Late-stage diversification of indole skeletons through nitrogen atom insertion

Compared with peripheral late-stage transformations mainly focusing on carbon–hydrogen functionalizations, reliable strategies to directly edit the core skeleton of pharmaceutical lead compounds still remain scarce despite the recent flurry of activity in this area. Herein, we report the skeletal editing of indoles through nitrogen atom insertion, accessing the corresponding quinazoline or quinoxaline bioisosteres by trapping of an electrophilic nitrene species generated from ammonium carbamate and hypervalent iodine. This reactivity relies on the strategic use of a silyl group as a labile protecting group that can facilitate subsequent product release. The utility of this highly functional group-compatible methodology in the context of late-stage skeletal editing of several commercial drugs is demonstrated.
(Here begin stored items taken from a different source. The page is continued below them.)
Definition pipe_files : gmap string File :=
  {[ "/dev/stdin" := pipe_file ("Linux version 6" +:+ LF) ]}.

(** An environment without any file. *)
Definition empty_env : Env :=
  {| env_locale := c_locale; env_files := ∅; env_writable := λ _, true;
     env_stored := λ _ doc, doc;
     env_now := "2025-09-22T17:03:00Z" |}.

(** The scenario's file in an environment where every path opens for
    writing and no write is stored, as on a full device. *)
Definition full_env : Env :=
  {| env_locale := c_locale; env_files := demo_files;
     env_writable := λ _, true;
     env_stored := λ _ _, ""; env_now := "2025-09-22T17:03:00Z" |}.

(** * Part III: properties of the model *)

(** *** The order *)

Lemma string_ltb_bytes_lt s1 s2 : String.ltb s1 s2 = true ↔ bytes_lt s1 s2.
Proof.
  unfold String.ltb. revert s2.
  induction s1 as [|c1 s1 IH]; intros [|c2 s2]; simpl.
  - split; [done|inv 1].
  - split; [constructor|done].
  - split; [done|inv 1].
  - unfold Ascii.compare.
    destruct (N.compare_spec (N_of_ascii c1) (N_of_ascii c2)) as [E|E|E].
    + assert (c1 = c2) as ->.
      { by rewrite <-(ascii_N_embedding c1), E, ascii_N_embedding. }
      rewrite IH. split; [by constructor|]. inv 1; [lia|done].
    + split; [by constructor|done].
    + split; [done|]. inv 1; [lia|lia].
Qed.

Lemma string_ltb_leb s1 s2 : String.ltb s1 s2 = negb (String.leb s2 s1).
Proof.
  unfold String.ltb, String.leb. rewrite (String.compare_antisym s2 s1).
  by destruct (String.compare s1 s2).
Qed.

Lemma not_after_alt a b :
  not_after a b ↔ b.2 < a.2 ∨ (a.2 = b.2 ∧ String.le a.1 b.1).
Proof.
  unfold not_after, comp, String.le. rewrite string_ltb_leb.
  destruct (N.eqb_spec b.2 a.2) as [E|E]; simpl.
  - rewrite negb_false_iff, Is_true_true. split; [auto|]. intros [?|[_ ?]]; [lia|done].
  - rewrite N.ltb_ge. split; [lia|]. intros [?|[? _]]; [lia|done].
Qed.

Global Instance not_after_trans : Transitive not_after.
Proof.
  intros a b c. rewrite !not_after_alt.
  intros [?|[E1 L1]] [?|[E2 L2]]; [left; lia..|].
  right. split; [congruence|]. by etrans.
Qed.
(** * CAT Mastery Tracker: derived metrics, period aggregation, keyword
      analysis and daily goal progress of [src/App.tsx].

    The development is a shallow embedding of the computations of the React
    components [DailyTargetProgress], [PerformanceCharts] and [AIInsights]
    and of the helpers [calculateTotalSets], [calculateAccuracy] and
    [calculateSpeed].

    Conventions of the embedding.
    - A JavaScript number that the entry form stores (set counts, minutes,
      question counts) is an integer, modelled as [Z].  A quotient or a
      percentage has two readings.  The helpers [calculateAccuracy] and
      [calculateSpeed] and the progress of the daily target give the exact
      rational value of the expression, which the comparisons and zero
      tests of the program are stated on.  Wherever the program prints a
      number with [toFixed], the expression is evaluated as the program
      evaluates it, every operation rounded to binary64
      ([JSNumber.numberValue], module [Binary64]); the rounded value lies
      within a relative [2^-50] of the exact one ([percent64_close]), and
      for counts of the sizes the form can hold it is below 60 exactly
      when the exact one is ([below_60_binary64]).
    - Text is ASCII: a JavaScript string all of whose code units are below
      U+0080 is the [string] with the same characters.  [toLowerCase] and
      [toUpperCase] are the case mappings of that range; statements that
      depend on the case mapping carry the hypothesis that the text is
      ASCII.
    - A [Date] is its time value, an integer count of milliseconds since the
      epoch; [None] is the time value [NaN] of an "Invalid Date".  Local
      calendar fields are read at a fixed offset [tz] (minutes east of UTC).
    - A plain object used as a dictionary is the list of its own properties
      in creation order; enumeration order is that of [Object.entries]. *)

From Stdlib Require Import ZArith QArith Qround Qminmax Qabs Qpower.
From Stdlib Require Import List String Ascii Bool.
From Stdlib Require Import Lia Lqa Permutation Sorted DecimalString.
From Stdlib Require DecimalPos DecimalZ SpecFloat.
Import ListNotations.
(** * InfoNest: the access-control core

    Two parts of the application carry its access-control model:

    - the Firestore security rules ([firestore.rules]): per-collection
      [allow] statements evaluated by the hosted rules engine on every
      request;
    - the session permission cache of [src/contexts/AuthContext.tsx]:
      [generatePermissions], the expiring [localStorage] cache and
      [loadUserProfile].

    Both are embedded below as executable definitions, followed by the
    properties of the specification. *)

From Stdlib Require Import ZArith String Ascii List Bool Lia.
From stdpp Require Import base option gmap strings pretty.

Local Open Scope string_scope.
Local Open Scope Z_scope.

(** ** The rules language *)

Module Rules.

(** Values stored in document fields and produced by rule expressions. *)
Inductive value :=
| VNull
| VBool (b : bool)
| VInt (n : Z)
| VStr (s : string).

#[global] Instance value_eq_dec : EqDecision value.
Proof. solve_decision. Defined.

(** [resource.data]: a document is a map from field names to values. *)
Abbreviation doc := (gmap string value).

(** The request kinds of the engine, and the keywords an [allow] statement
    may list.  [read] stands for [get] and [list]; [write] stands for
    [create], [update] and [delete]. *)
Inductive operation := OpGet | OpList | OpCreate | OpUpdate | OpDelete.

Inductive keyword := Read | Write | Get | List | Create | Update | Delete.

#[global] Instance operation_eq_dec : EqDecision operation.
Proof. solve_decision. Defined.

Definition covers (k : keyword) (o : operation) : bool :=
  match k, o with
  | Read, (OpGet | OpList) => true
  | Write, (OpCreate | OpUpdate | OpDelete) => true
  | Get, OpGet | List, OpList | Create, OpCreate
  | Update, OpUpdate | Delete, OpDelete => true
  | _, _ => false
  end.

(** What a condition can see: [request.auth] (the uid, [None] when the
    requester is not signed in), the request kind, [resource] (the stored
    document, [None] for null), [request.resource] (the proposed document)
    and the [users] collection that [get()] and [exists()] read. *)
Record request := Request {
  auth : option string;
  op : operation;
  resource : option doc;
  request_resource : option doc;
  users : gmap string doc
}.

(** *** Three-valued conditions

    Evaluating an expression yields a value or fails (a field that is not
    there, [.data] of null, an index out of range): [None] is the failure.
    The rules language is built on the Common Expression Language, whose
    [&&] and [||] absorb a failed operand when the other one decides the
    result. An [allow] statement grants only when its condition is [true]. *)

Definition and3 (a b : option bool) : option bool :=
  match a, b with
  | Some false, _ | _, Some false => Some false
  | Some true, Some true => Some true
  | _, _ => None
  end.

Definition or3 (a b : option bool) : option bool :=
  match a, b with
  | Some true, _ | _, Some true => Some true
  | Some false, Some false => Some false
  | _, _ => None
  end.
(** ** Sequences of allocations in heap.cpp *)

Lemma wrap_small z : 0 <= z <= HEAP_SIZE -> wrap z = z.
Proof.
  intros Hz. unfold wrap. apply Z.mod_small.
  unfold HEAP_SIZE in Hz. change (2 ^ 64) with 18446744073709551616. lia.
Qed.

(** A call of [alloc] that finds nothing to reuse and enough room. *)
Lemma alloc_bump v f sz h :
  0 < sz -> 0 <= m_size h -> m_size h + sz <= HEAP_SIZE ->
  m_freed_chunks h = [] ->
  exists h',
    alloc_of v f sz h = Returned (m_heap h + stride_of v * m_size h) h' /\
    m_size h' = m_size h + sz /\ m_freed_chunks h' = [] /\
    m_heap h' = m_heap h.
Proof.
  intros Hpos Hm Hcap Hfr. rewrite alloc_of_unfold. unfold alloc_with.
  replace (0 <? sz) with true by (symmetry; apply Z.ltb_lt; lia).
  cbn [negb]. rewrite wrap_small by lia.
  replace (HEAP_SIZE <? m_size h + sz) with false
    by (symmetry; apply Z.ltb_ge; lia).
  unfold alloc_tail. rewrite Hfr. cbn [reuse_loop].
  unfold bump_alloc, ptr_add. cbn.
  eexists. split; [reflexivity|]. cbn. rewrite wrap_small by lia. auto.
Qed.

Lemma old_alloc_all_from f sizes : forall h,
  Forall (fun sz => 0 < sz) sizes ->
  0 <= m_size h -> m_size h + sum_sizes sizes <= HEAP_SIZE ->
  m_freed_chunks h = [] ->
  exists addrs h',
    alloc_all VOld f sizes h = Some (addrs, h') /\
    length addrs = length sizes /\
    Forall (fun r => m_heap h + m_size h <= fst r /\
                     fst r + snd r <= m_heap h + m_size h + sum_sizes sizes)
           (combine addrs sizes) /\
    ForallOrdPairs disjoint (combine addrs sizes).
Proof.
  induction sizes as [|sz sizes IH]; intros h Hpos Hm Hcap Hfr.
  - exists [], h. simpl. repeat split; constructor.
  - apply Forall_cons in Hpos as [Hsz Hpos]. cbn [sum_sizes] in *.
    assert (Hsum : 0 <= sum_sizes sizes).
    { clear -Hpos. induction Hpos; simpl; lia. }
    destruct (alloc_bump VOld f sz h) as (h1 & Ha & Hm1 & Hf1 & Hb1);
      [lia..|exact Hfr|].
    destruct (IH h1 Hpos) as (addrs & h' & Hall & Hlen & Hin & Hdis);
      [lia|lia|exact Hf1|].
    exists ((m_heap h + m_size h) :: addrs), h'.
    cbn [alloc_all]. rewrite Ha. cbn [stride_of]. unfold Old.stride.
    rewrite Z.mul_1_l, Hall.
    split; [reflexivity|]. split; [simpl; by rewrite Hlen|].
    rewrite Hb1, Hm1 in Hin. cbn [combine]. split.
    + constructor; [simpl; lia|].
      eapply Forall_impl; [exact Hin|]. simpl. intros r Hr. lia.
    + constructor; [|exact Hdis].
      eapply Forall_impl; [exact Hin|]. unfold disjoint. simpl. intros r Hr. lia.
Qed.
Fixpoint Clause_eq_dec (c d : Clause) {struct c} : {c = d} + {c ≠ d}
with Inference_eq_dec (i j : Inference) {struct i} : {i = j} + {i ≠ j}.
Proof.
  - decide equality. apply list_eq_dec.
  - decide equality. decide equality.
Defined.

#[global] Instance Clause_EqDecision : EqDecision Clause := Clause_eq_dec.

(** [ColorHelper::compatible].  Modelled from the spec: two colours are
    compatible when at most one of them is non-transparent, unless they
    are identical. *)
Definition compatible (c1 c2 : Color) : bool :=
  match c1, c2 with
  | COLOR_TRANSPARENT, _ | _, COLOR_TRANSPARENT => true
  | COLOR_LEFT, COLOR_LEFT | COLOR_RIGHT, COLOR_RIGHT => true
  | _, _ => false
  end.

(** ** Ordering *)

(** [Ordering::Result]. *)
Inductive Result : Type := GREATER | LESS | EQUAL | INCOMPARABLE.

#[global] Instance Result_eq_dec : EqDecision Result.
Proof. solve_decision. Defined.

(** The members of [class Ordering] that [perform] calls.  The class is
    not among the sources; the configured ordering is a parameter. *)
Record Ordering : Type := mkOrdering {
  getEqualityArgumentOrder : Literal → Result;
  isGreater : TermList → TermList → bool
}.

(** ** EqHelper *)

(** [EqHelper::getOtherEqualitySide(eq, lhs)].  Modelled from the spec
    (side choice: [u] is the queried side, [v] is the other one); the
    result is [None] when [eq] is not a binary literal with [lhs] as one of
    its sides, which the function asserts. *)
Definition getOtherEqualitySide (eq : Literal) (lhs : TermList)
  : option TermList :=
  match lit_args eq with
  | [a0; a1] =>
      if negb (isEquality eq) then None
      else if bool_decide (a0 = lhs) then Some a1
      else if bool_decide (a1 = lhs) then Some a0
      else None
  | _ => None
  end.

(** Replacement of every occurrence of [tSrc] in a term by [tDest]. *)
Fixpoint replaceTerm (t tSrc tDest : TermList) : TermList :=
  if bool_decide (t = tSrc) then tDest
  else match t with
       | Var _ => t
       | App f args => App f (map (λ a, replaceTerm a tSrc tDest) args)
       end.

(** [EqHelper::replace(lit, tSrc, tDest)].  Modelled from the spec: [L']
    is built by replacing [t] with [σv] in [L]. *)
Definition replace (lit : Literal) (tSrc tDest : TermList) : Literal :=
  mkLiteral (predicate lit) (polarity lit)
            (map (λ a, replaceTerm a tSrc tDest) (lit_args lit)).

(** [EqHelper::isEqTautology(lit)].  Modelled from the spec: the literal
    is an equality of the form [x = x]. *)
Definition isEqTautology (lit : Literal) : bool :=
  isEquality lit && isPositive lit &&
  match lit_args lit with
  | [a0; a1] => bool_decide (a0 = a1)
  | _ => false
  end.

(** ** RobSubstitution *)

(** Modelled from the spec: a substitution maps the variables of a bank to
    terms; [apply(t, bank)] gives the normal form of [t].  Only bank 0 is
    applied by [perform], so the images of the bank-0 variables are kept.
    [reset()] clears all bindings. *)
Record RobSubstitution : Type := mkRobSubstitution {
  bank0 : nat → TermList
}.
Numerous pharmaceutical compounds contain five- or six-membered rings composed of carbon and nitrogen. Chemical reactions that interconvert these motifs can therefore be very helpful during drug development research. Reisenbauer et al . present a method to insert a nitrogen atom into the five-membered rings of silyl-protected indoles, thereby expanding them into six-membered quinazoline or quinoxaline compounds depending on their substitution pattern at the outset. The chemistry relies on nitrene generation using hypervalent iodine and is compatible with many common functional groups. —JSY Nitrene chemistry expands indole rings by inserting nitrogen.